Gli antropologi stanno esaminando se i primati strettamente imparentati mostrano una propensione istintiva all’uccisione di gruppo

     Approfondire la questione della predisposizione umana alla guerra spesso implica guardare oltre la nostra specie per esaminare le esperienze dei nostri parenti scimpanzé. Questo è un argomento che studio da molti anni e ora sto finendo di scrivere un libro su di esso, Scimpanzé, “Guerra” e Storia . Metto citazioni su “guerra” perché il conflitto intergruppo tra scimpanzé, sebbene a volte collettivo e mortale, manca delle dimensioni sociali e cognitive essenziali per la guerra umana.

     La guerra umana coinvolge avversari che spesso includono più gruppi locali che possono essere unificati da forme molto diverse di organizzazione politica. La guerra è favorita da sistemi di conoscenza e valori culturalmente specifici che generano potenti significati di “noi contro loro”. Questi costrutti sociali non hanno analogie con i primati.Nonostante queste distinzioni, alcuni scienziati hanno sostenuto che gli scimpanzé dimostrano un’innata propensione a uccidere gli estranei, ereditata dall’ultimo antenato comune di scimpanzé e persone – un impulso che spinge ancora in modo subliminale anche gli esseri umani in conflitti mortali con coloro che sono al di fuori delle loro comunità.

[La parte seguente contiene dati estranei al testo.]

(** * WorkerRender: cache, revalidation, navigation and middleware contracts

    A shallow embedding of the offline-first core of WorkerRender
    (packages/core/src: middleware.ts, version.ts, cache.ts, sw-strategy.ts,
    navigation-controller.ts) together with the properties the specification
    states about it, and of utils/html.ts and prefetch.ts, with further
    properties of all of them that the code itself shows.

    Conventions of the embedding.
    - A JavaScript [Map] is a [gmap]; promises, abort controllers and timers
      are identified by natural numbers drawn from counters of the state.
    - Asynchronous code is cut at its [await]s: every synchronous segment is
      one function on the state, and the environment (loader, network, object
      store, timers) resumes a suspended segment through an event.
    - A step of a model is one synchronous run of the program between two
      suspensions.  Where a body awaits twice in a row without reading
      shared state in between (the digest of [generateETag] after the
      loader, [clients.matchAll] inside [notifyClientsOfUpdate], the body
      of a response after [fetch]) the two resumptions are one step.
    - The object store of IndexedDB is a finite map, and a transaction on it
      is one step that completes; a store that fails is not modelled.  The
      loader and the network can fail, and their failures are modelled.
    - [console.log] and the [onNavigationStart]/[onNavigationEnd] callbacks
      are left out.
    - The first part of the file holds the definitions, the second part the
      lemmas and theorems. *)

From Stdlib Require Import ZArith String Ascii List Lia Bool.
From stdpp Require Import gmap strings list fin_maps.

Local Open Scope Z_scope.

(* ===================================================================== *)
(** * Part I: the model                                                   *)
(* ===================================================================== *)

(** ** middleware.ts *)

Module Middleware.

(** Errors that travel through the chain.  [NextCalledMultipleTimes] is
    [new Error('next() called multiple times')] of [compose]; [TypeError]
    is what calling [undefined] as a middleware raises; [Thrown] is any
    error of an interceptor or of the loader. *)
Inductive Error :=
| NextCalledMultipleTimes
| TypeError
| Thrown (msg : string).

(** How an awaited promise settles. *)
Inductive Outcome (T : Type) :=
| Resolved (v : T)
| Rejected (e : Error).
Arguments Resolved {T} v.
Arguments Rejected {T} e.

Record LoaderCtx := {
  url : string;
  headers : list (string * string);
  params : list (string * string)
}.

(** The body of a [LoaderMiddleware<T>], seen from the executor: it
    returns a value, throws, or calls [next()] and goes on with the way
    that call settled (an interceptor may catch a rejection).  Each
    [next()] is awaited before the body continues. *)
Inductive Action (T : Type) :=
| Return (v : T)
| Throw (e : Error)
| CallNext (k : Outcome T -> Action T).
Arguments Return {T} v.
Arguments Throw {T} e.
Arguments CallNext {T} k.

Definition LoaderMiddleware (T : Type) := LoaderCtx -> Action T.

(** The mutable variable [index] of the executor's closure, and the
    number of times the terminal loader has been entered so far. *)
Record Run := { index : Z; loaderCalls : nat }.

Section Executors.
Context {T : Type}.
Variable ctx : LoaderCtx.
(** [handler n] is how the terminal loader settles when it is entered
    for the [n]-th time (counting from 0). *)
Variable handler : nat -> Outcome T.
Variable middlewares : list (LoaderMiddleware T).

Definition callHandler (s : Run) : Outcome T * Run :=
  (handler (loaderCalls s),
   {| index := index s; loaderCalls := S (loaderCalls s) |}).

     Il mio lavoro contesta l’affermazione secondo cui i maschi scimpanzé hanno un’innata tendenza a uccidere gli estranei, sostenendo invece che la loro violenza più estrema può essere legata a circostanze specifiche che derivano dallo sconvolgimento della loro vita a causa del contatto con gli umani. Realizzare quel caso ha richiesto che io passassi attraverso tutte le uccisioni di scimpanzé segnalate. Da questo, si può fare un semplice punto. L’esame critico di una recente raccolta di uccisioni da 18 siti di ricerca sugli scimpanzé – che insieme ammontano a 426 anni di osservazioni sul campo – rivela che di 27 uccisioni intergruppo osservate o dedotte di adulti e adolescenti, 15 provengono da due sole situazioni altamente conflittuali, avvenute a due siti nel 1974–1977 e 2002–2006, rispettivamente.

     Le due situazioni ammontano a nove anni di osservazione, con un tasso di uccisioni di 1,67 all’anno per quegli anni. I restanti 417 anni di osservazione hanno una media di appena 0,03 all’anno. La domanda è se i casi anomali siano meglio spiegati come comportamento evoluto e adattivo o come risultato di un disturbo umano. E mentre alcuni biologi evoluzionisti propongono che le uccisioni siano spiegate come tentativi di diminuire il numero di maschi nei gruppi rivali, quegli stessi dati mostrano che la sottrazione delle uccisioni interne da quelle esterne dei maschi produce una riduzione dei maschi esterni di solo uno ogni 47 anni, meno di una volta. nella vita di uno scimpanzé.

     Da studi di casi comparativi, concludo che la “guerra” tra gli scimpanzé non è una strategia evolutiva evoluta ma una risposta indotta al disturbo umano. L’analisi caso per caso mostrerà che gli scimpanzé, come specie, non sono “scimmie assassine”. Questa ricerca mette in discussione anche l’idea che qualsiasi tendenza umana verso la bellicosità potrebbe essere guidata da un’antica eredità genetica da un lontano antenato di scimpanzé e umani. – RBF

R. Brian Ferguson: R. Brian Ferguson è professore di antropologia alla Rutgers University di Newark. La sua carriera accademica è stata dedicata a spiegare perché accade la guerra

ALTRO DA ESPLORARE

Guerra nella zona tribale: Stati in espansione e guerra indigena. A cura di R. Brian Ferguson e Neil L. Whitehead. Scuola di American Research Press, 1992.

Oltre la guerra: il potenziale umano per la pace. Douglas P. Fry. Oxford University Press, 2007.

Guerra tribale. R. Brian Ferguson; Gennaio 1992.